Project: Multimodal unobtrusive monitoring of snoring and sleep apnea detection including acoustic signal analysis
Obstructive sleep apnea (OSA) is one of the most common sleep disorders, which affects 9% to 17% of the general adult population by estimation. Polysomnography (PSG) is the gold standard for diagnosing OSA. However, PSG requires costly sleep center facilities, overnight hospitalization, and instrument disrupting sleepers. Thus, there is an urge to have unobtrusive and reliable OSA screening techniques. This project is to investigate and develop an OSA monitoring platform with multimodal unobtrusive measurements that can be used in a home environment. In this project, multiple signals were collected from Kempenhaeghe sleep center.
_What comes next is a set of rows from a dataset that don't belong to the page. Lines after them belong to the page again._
Lemma shouldBeep_repeatedly_spec (elapsed upper : Z) (beeped : bool) (beepCount : Z) :
  0 <= beepCount ->
  (shouldBeep elapsed upper beeped beepCount repeatedly = true <->
   beepCount < 4 /\
   elapsed - upper >= nth (Z.to_nat beepCount) OVERTIME_BEEP_SCHEDULE 0).
Proof.
  intros Hc. unfold shouldBeep. simpl (Z.of_nat _).
  destruct (Z.geb_spec beepCount 4).
  - destruct (elapsed - upper <? 30); split; intros; try discriminate; lia.
  - assert (Hi : index_Z OVERTIME_BEEP_SCHEDULE beepCount
                 = Some (nth (Z.to_nat beepCount) OVERTIME_BEEP_SCHEDULE 0)).
    { unfold index_Z. replace (beepCount <? 0) with false by (symmetry; apply Z.ltb_ge; lia).
      apply nth_error_nth'. simpl. lia. }
    assert (Hge : 30 <= nth (Z.to_nat beepCount) OVERTIME_BEEP_SCHEDULE 0).
    { assert (Z.to_nat beepCount < 4)%nat by lia.
      destruct (Z.to_nat beepCount) as [|[|[|[|k]]]]; simpl; lia. }
    rewrite Hi. destruct (Z.ltb_spec (elapsed - upper) 30).
    + split; intros; [discriminate | lia].
    + rewrite Z.geb_le. split; intros; lia.
Qed.

Lemma beepRun_fired_lt4 (upper e : Z) (b : bool) (c : Z) :
  shouldBeep e upper b c repeatedly = true -> c < 4.
Proof.
  unfold shouldBeep. simpl (Z.of_nat _).
  destruct (e - upper <? 30); [discriminate|].
  destruct (Z.geb_spec c 4); [discriminate|lia].
Qed.

Lemma beepRun_app (mode : OvertimeMode) (upper : Z) (l1 l2 : list Z) (st : BeepState) :
  beepRun mode upper (l1 ++ l2) st =
  let '(st1, f1) := beepRun mode upper l1 st in
  let '(st2, f2) := beepRun mode upper l2 st1 in
  (st2, f1 ++ f2).
Proof.
  revert st. induction l1 as [|e l1 IH]; intros [b c]; cbn [beepRun app].
  - destruct (beepRun mode upper l2 (b, c)); reflexivity.
  - destruct (shouldBeep e upper b c mode).
    + rewrite IH. destruct (beepRun mode upper l1 (true, c + 1)) as [st1 f1].
      destruct (beepRun mode upper l2 st1). reflexivity.
    + apply IH.
Qed.

Lemma beepRun_exhausted (upper : Z) (l : list Z) (b : bool) (c : Z) :
  4 <= c -> beepRun repeatedly upper l (b, c) = ((b, c), []).
Proof.
  intros Hc. induction l as [|e l IH]; cbn [beepRun]; [reflexivity|].
  destruct (shouldBeep e upper b c repeatedly) eqn:E; [|exact IH].
  apply beepRun_fired_lt4 in E. lia.
Qed.

Lemma beepRun_bound (upper : Z) (l : list Z) (b : bool) (c : Z) :
  0 <= c -> (List.length (snd (beepRun repeatedly upper l (b, c))) <= Z.to_nat (4 - c))%nat.
Proof.
  revert b c. induction l as [|e l IH]; intros b c Hc; cbn [beepRun]; [simpl; lia|].
  destruct (shouldBeep e upper b c repeatedly) eqn:E.
  - apply beepRun_fired_lt4 in E.
    specialize (IH true (c + 1) ltac:(lia)).
    assert (Hs : Z.to_nat (4 - c) = S (Z.to_nat (4 - (c + 1))))
      by (rewrite <- Z2Nat.inj_succ; [f_equal; lia | lia]).
    destruct (beepRun repeatedly upper l (true, c + 1)) as [st f].
    cbn [snd List.length] in *. rewrite Hs. lia.
  - apply IH; exact Hc.
Qed.

Lemma seconds_split (n : nat) :
  (300 <= n)%nat ->
  seconds n = seconds 300 ++ map Z.of_nat (seq 301 (n - 300)).
Proof.
  intros H. unfold seconds. rewrite <- map_app.
  replace (S n) with (301 + (n - 300))%nat by lia.
  rewrite seq_app. reflexivity.
Qed.

(** C7: in mode [repeatedly] (with [beepCount >= 0]) [shouldBeep] is true iff
    [beepCount < 4] and [elapsed - upper >= schedule[beepCount]] for the
    schedule [30; 60; 120; 180]; with each firing followed by
    [beepCount + 1], the frames of the elapsed seconds [0..n] with
    [upperSec = 120] fire exactly at 150, 180, 240 and 300 once [n >= 300],
    and no run of frames from a fresh start fires a fifth time. *)
Theorem shouldBeep_repeatedly_schedule (elapsed upper : Z) (beeped : bool) (beepCount : Z) :
  0 <= beepCount ->
  (shouldBeep elapsed upper beeped beepCount repeatedly = true <->
   beepCount < 4 /\
   elapsed - upper >= nth (Z.to_nat beepCount) OVERTIME_BEEP_SCHEDULE 0) /\
  (forall n : nat, (300 <= n)%nat ->
   snd (beepRun repeatedly 120 (seconds n) (false, 0)) = [150; 180; 240; 300]) /\
  (forall (upperSec : Z) (frames : list Z),
   (List.length (snd (beepRun repeatedly upperSec frames (false, 0%Z))) <= 4)%nat).
Proof.
  intros Hc. split; [now apply shouldBeep_repeatedly_spec|split].
  - intros n Hn. rewrite seconds_split by exact Hn.
    rewrite beepRun_app, beepRun_300.
    rewrite beepRun_exhausted by lia. reflexivity.
  - intros upperSec frames.
    apply (beepRun_bound upperSec frames false 0). lia.
Qed.

Lemma shouldBeep_repeatedly_schedule_witness :
  0 <= 1 /\
  ((shouldBeep 180 120 true 1 repeatedly = true <->
    1 < 4 /\ 180 - 120 >= nth (Z.to_nat 1) OVERTIME_BEEP_SCHEDULE 0) /\
   (forall n : nat, (300 <= n)%nat ->
    snd (beepRun repeatedly 120 (seconds n) (false, 0)) = [150; 180; 240; 300]) /\
   (forall (upperSec : Z) (frames : list Z),
    (List.length (snd (beepRun repeatedly upperSec frames (false, 0%Z))) <= 4)%nat)).
Proof. split; [lia|]. apply (shouldBeep_repeatedly_schedule 180 120 true 1). lia. Defined.

End BeepFacts.

(** ** The store's field maps *)
Module StoreFacts.
Import Store.

Lemma lookup_setField (k k' : string) (v : jsval) (o : obj) :
  lookup k (setField k' v o) = if String.eqb k k' then v else lookup k o.
Proof.
  induction o as [|[k'' v''] o IH]; simpl.
  - reflexivity.
  - destruct (String.eqb_spec k' k'') as [->|Hne]; simpl.
    + destruct (String.eqb k k''); reflexivity.
    + rewrite IH. destruct (String.eqb_spec k k') as [->|]; [|reflexivity].
      apply String.eqb_neq in Hne. now rewrite Hne.
Qed.

(** Reading a field after a merge: the patch's last write of it, or the old
    value. *)
Lemma lookup_merge_notin (k : string) (o patch : obj) :
  existsb (fun kv => String.eqb k (fst kv)) patch = false ->
  lookup k (merge o patch) = lookup k o.
Proof.
  unfold merge. revert o. induction patch as [|[k' v] patch IH]; intros o H;
    simpl in *; [reflexivity|].
  apply orb_false_iff in H as [H1 H2].
  rewrite IH by exact H2. rewrite lookup_setField, H1. reflexivity.
Qed.

Lemma lookup_merge_last (k : string) (v : jsval) (o patch : obj) :
  existsb (fun kv => String.eqb k (fst kv)) patch = false ->
  lookup k (merge o ((k, v) :: patch)) = v.
Proof.
  intros H. unfold merge. cbn [fold_left fst snd].
  fold (merge (setField k v o) patch).
  rewrite lookup_merge_notin by exact H.
  rewrite lookup_setField, String.eqb_refl. reflexivity.
Qed.

End StoreFacts.

Module ProcFacts.
Import Store Cmd Display StoreFacts.
Local Open Scope string_scope.

(** A club armed with the 1-2 min preset. *)
Definition armedClub : Club :=
  {| config := [];
     state := merge INITIAL_CLUB_STATE
       [("status", JStr "armed"); ("presetId", JStr "p_1_2");
        ("lowerSec", JNum 60); ("midSec", JNum 90); ("upperSec", JNum 120)] |}.

Definition mkCommand (cid ty : string) (p : jsval) (t : Z) : CommandWithId :=
  {| id := cid; type := ty; payload := p; sentAtMs := t; clientId := "phone" |}.

Definition startCmd := mkCommand "c1" "START" (JObj []) 0.
Definition stopCmd := mkCommand "c2" "STOP" (JObj []) 100000.

(** The display holding [club] with no pending command. *)
Definition procOf (club : Club) : Proc :=
  {| currentClub := Some club; commands := []; processedCommandIds := [] |}.

(** [processCommand] never touches [processedCommandIds]. *)
Lemma processCommand_processed (now : Z) (c : CommandWithId) (p : Proc) :
  processedCommandIds (processCommand now c p) = processedCommandIds p.
Proof.
  unfold processCommand.
  destruct (currentClub p); [|reflexivity].
  destruct (applyCommand now c c0); reflexivity.
Qed.

End ProcFacts.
A PhD candidate and researchers from Kempenhaeghe, TU/e, and Phillips cooperate to study and develop OSA screening methods based on those signals. Our first focus is on audio signal, we detected and used the snoring sound from audio to estimate OSA severity. Then, we used algorithms based on ECG signal to detect sleep disorder breathing. Next, the focus will be accurate OSA detection combining multimodal signals including acoustic signal. Multiple signal processing and machine learning technologies are applied in this project.